Everything in the listing below from the line containing "rewrite to_le_size in" through the line containing "intros Hv. destruct" must be repeated exactly; the remaining lines are not wanted.
════════════════════
(** ** Optionals *)
Section Optional.
Context {A : Type} (p : packable A) (L : layout A) (Hp : packs_ok p L).
Definition optional_slot (v : option A) (d : Z) : list Z :=
  match v with Some x => if shares_offset p then slot L x d else to_le size_bytes d | None => to_le size_bytes 1 end.
Definition optional_heap (v : option A) : list Z := match v with Some x => vheap p L x | None => [] end.
Definition optional_layout : layout (option A) := {|
  wf v := match v with Some x => wf L x | None => True end;
  enc v := optional_slot v sz ++ optional_heap v;
  ini v := match v with Some x => if shares_offset p then ini L x else to_le size_bytes 1 | None => to_le size_bytes 1 end;
  slot := optional_slot; heap := optional_heap |}.
Abbreviation q := (optional_impl size_bytes p).
Lemma shares_variable : shares_offset p = true -> is_optional p = false /\ is_variable_size p = true.
Proof. unfold shares_offset. rewrite andb_true_iff, negb_true_iff. tauto. Qed.
Lemma optional_fixed_size v : wf optional_layout v -> vec_size (ini optional_layout v) = sz /\ forall d, vec_size (optional_slot v d) = sz.
Proof.
  intros Hv. unfold optional_slot. cbn [ini optional_layout wf] in *. destruct v as [x|]; [|split; intros; apply to_le_size].
  destruct (shares_offset p) eqn:Es; [|split; intros; apply to_le_size]. apply shares_variable in Es as [_ Es]. rewrite <- (po_variable _ _ _ Hp Es).
  split; [now apply (po_ini _ _ _ Hp)|]. intros d. now apply (po_slot _ _ _ Hp).
Qed.
Lemma optional_fix v : wf optional_layout v -> packs (ini optional_layout v) (fun S H => @optional_fixed_pack size_bytes A p S H v).
Proof.
  intros Hv. unfold optional_fixed_pack. cbn [ini optional_layout wf] in *. destruct v as [x|]; [|apply packs_write].
  destruct (shares_offset p); [now apply (po_fixed_pack _ _ _ Hp)|apply packs_write].
Qed.
Lemma optional_var v : wf optional_layout v -> packs (optional_heap v) (fun S H => @optional_variable_pack A p S H v).
Proof.
  intros Hv. unfold optional_variable_pack, optional_heap, vheap. cbn [optional_layout wf] in *. destruct v as [x|]; [|apply packs_nil].
  destruct (is_empty_container p x); [apply packs_nil|now apply (po_pack _ _ _ Hp)].
Qed.
Lemma optional_re v S (H : Stream S) (HS : StreamSpec S) (s : S) pre post s' : wf optional_layout v -> adds s (pre ++ ini optional_layout v ++ post) s' ->
  0 <= st_written s -> st_written s' < 2 ^ 32 ->
  exists s'', optional_fixed_repack size_bytes p v (st_written s + vec_size pre) (st_written s') s' = Ok tt s'' /\
              adds s (pre ++ optional_slot v (vec_size (ini optional_layout v ++ post)) ++ post) s''.
Proof.
  intros Hv Ad Hn Hw. unfold optional_fixed_repack, optional_slot. cbn [ini optional_layout wf] in *. destruct v as [x|]; [|now exists s'].
  destruct (shares_offset p); [now apply (po_repack _ _ _ Hp)|].
  destruct (ss_rewrite s pre _ post s' (to_le size_bytes (wrap 32 (st_written s' - (st_written s + vec_size pre)))) Ad) as (s'' & E1 & A1); [now rewrite !to_le_length|].
  exists s''. split; [exact E1|]. pose proof (ss_written _ _ _ Ad) as Hws. rewrite !vec_size_app in *. pose proof (vec_size_nonneg pre). pose proof (vec_size_nonneg post).
  rewrite to_le_size in *. rewrite wrap_small in A1 by (split; lia). replace (sz + vec_size post) with (st_written s' - (st_written s + vec_size pre)) by lia. exact A1.
Qed.
Lemma optional_ops v : wf optional_layout v -> ops_ok (ops_of q v) (cell_of q optional_layout v).
Proof.
  intros Hv. destruct (optional_fixed_size v Hv) as [Hi Hs]. split; auto.
  - now apply optional_fix.
  - intros S H HS s pre post s'. now apply optional_re.
  - now apply optional_var.
Qed.
Lemma optional_pack_ok v : wf optional_layout v -> packs (enc optional_layout v) (fun S H => optional_pack size_bytes p S H v).
Proof.
  intros Hv S H HS s Hf Hw. assert (Hos : Forall2 ops_ok [ops_of q v] [cell_of q optional_layout v]) by (constructor; [now apply optional_ops|constructor]).
  assert (Er : region [cell_of q optional_layout v] = enc optional_layout v).
  { unfold region, heaps, sizes. cbn [lay map concat fold_right c_slot c_heap c_size cell_of]. rewrite !app_nil_r, Z.add_0_r. reflexivity. }
  destruct (region_pack_ok _ _ Hos S H HS s) as (s' & E & Ad); [now rewrite Er..|]. rewrite Er in Ad. exists s'. split; [|exact Ad].
  unfold region_pack in E. cbn [each heap_loop ops_of o_fix o_re o_var] in E. unfold optional_pack, bind, gets, ret in *.
  cbn [optional_impl embedded_fixed_pack embedded_fixed_repack embedded_variable_pack] in E.
  destruct (optional_fixed_pack size_bytes p v s) as [u s1|e s1|]; [|discriminate..].
  destruct (optional_fixed_repack size_bytes p v _ _ s1) as [u1 s2|e s2|]; [|discriminate..].
  destruct (optional_variable_pack p v s2) as [u2 s3|e s3|]; [|discriminate..]. destruct u2. exact E.
Qed.
Lemma optional_packs : packs_ok q optional_layout.
Proof.
  split; cbn [optional_impl is_variable_size is_optional fixed_size is_empty_container never]; try discriminate; auto.
  - lia.
  - intros v Hv. now apply optional_fixed_size.
  - intros v d Hv. now apply optional_fixed_size.
  - exact optional_pack_ok.
  - exact optional_fix.
  - intros S H HS v s pre post s'. now apply optional_re.
  - exact optional_var.
  - intros v Hv Hs. now apply (base_size_ok _ (wf optional_layout) (enc optional_layout)); [exact optional_pack_ok|..].
  - intros v Hv Hs. cbn [embedded_variable_packed_size optional_impl]. now apply (packs_size _ (fun S H => @optional_variable_pack A p S H v)); [apply optional_var|].
Qed.
End Optional.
════════════════════
# OUTPUT OF THE TASK
  rewrite to_le_size in *. rewrite wrap_small in A1 by (split; lia). replace (sz + vec_size post) with (st_written s' - (st_written s + vec_size pre)) by lia. exact A1.
Qed.
Lemma optional_ops v : wf optional_layout v -> ops_ok (ops_of q v) (cell_of q optional_layout v).
Proof.
  intros Hv. destruct (optional_fixed_size v Hv) as [Hi Hs]. split; auto.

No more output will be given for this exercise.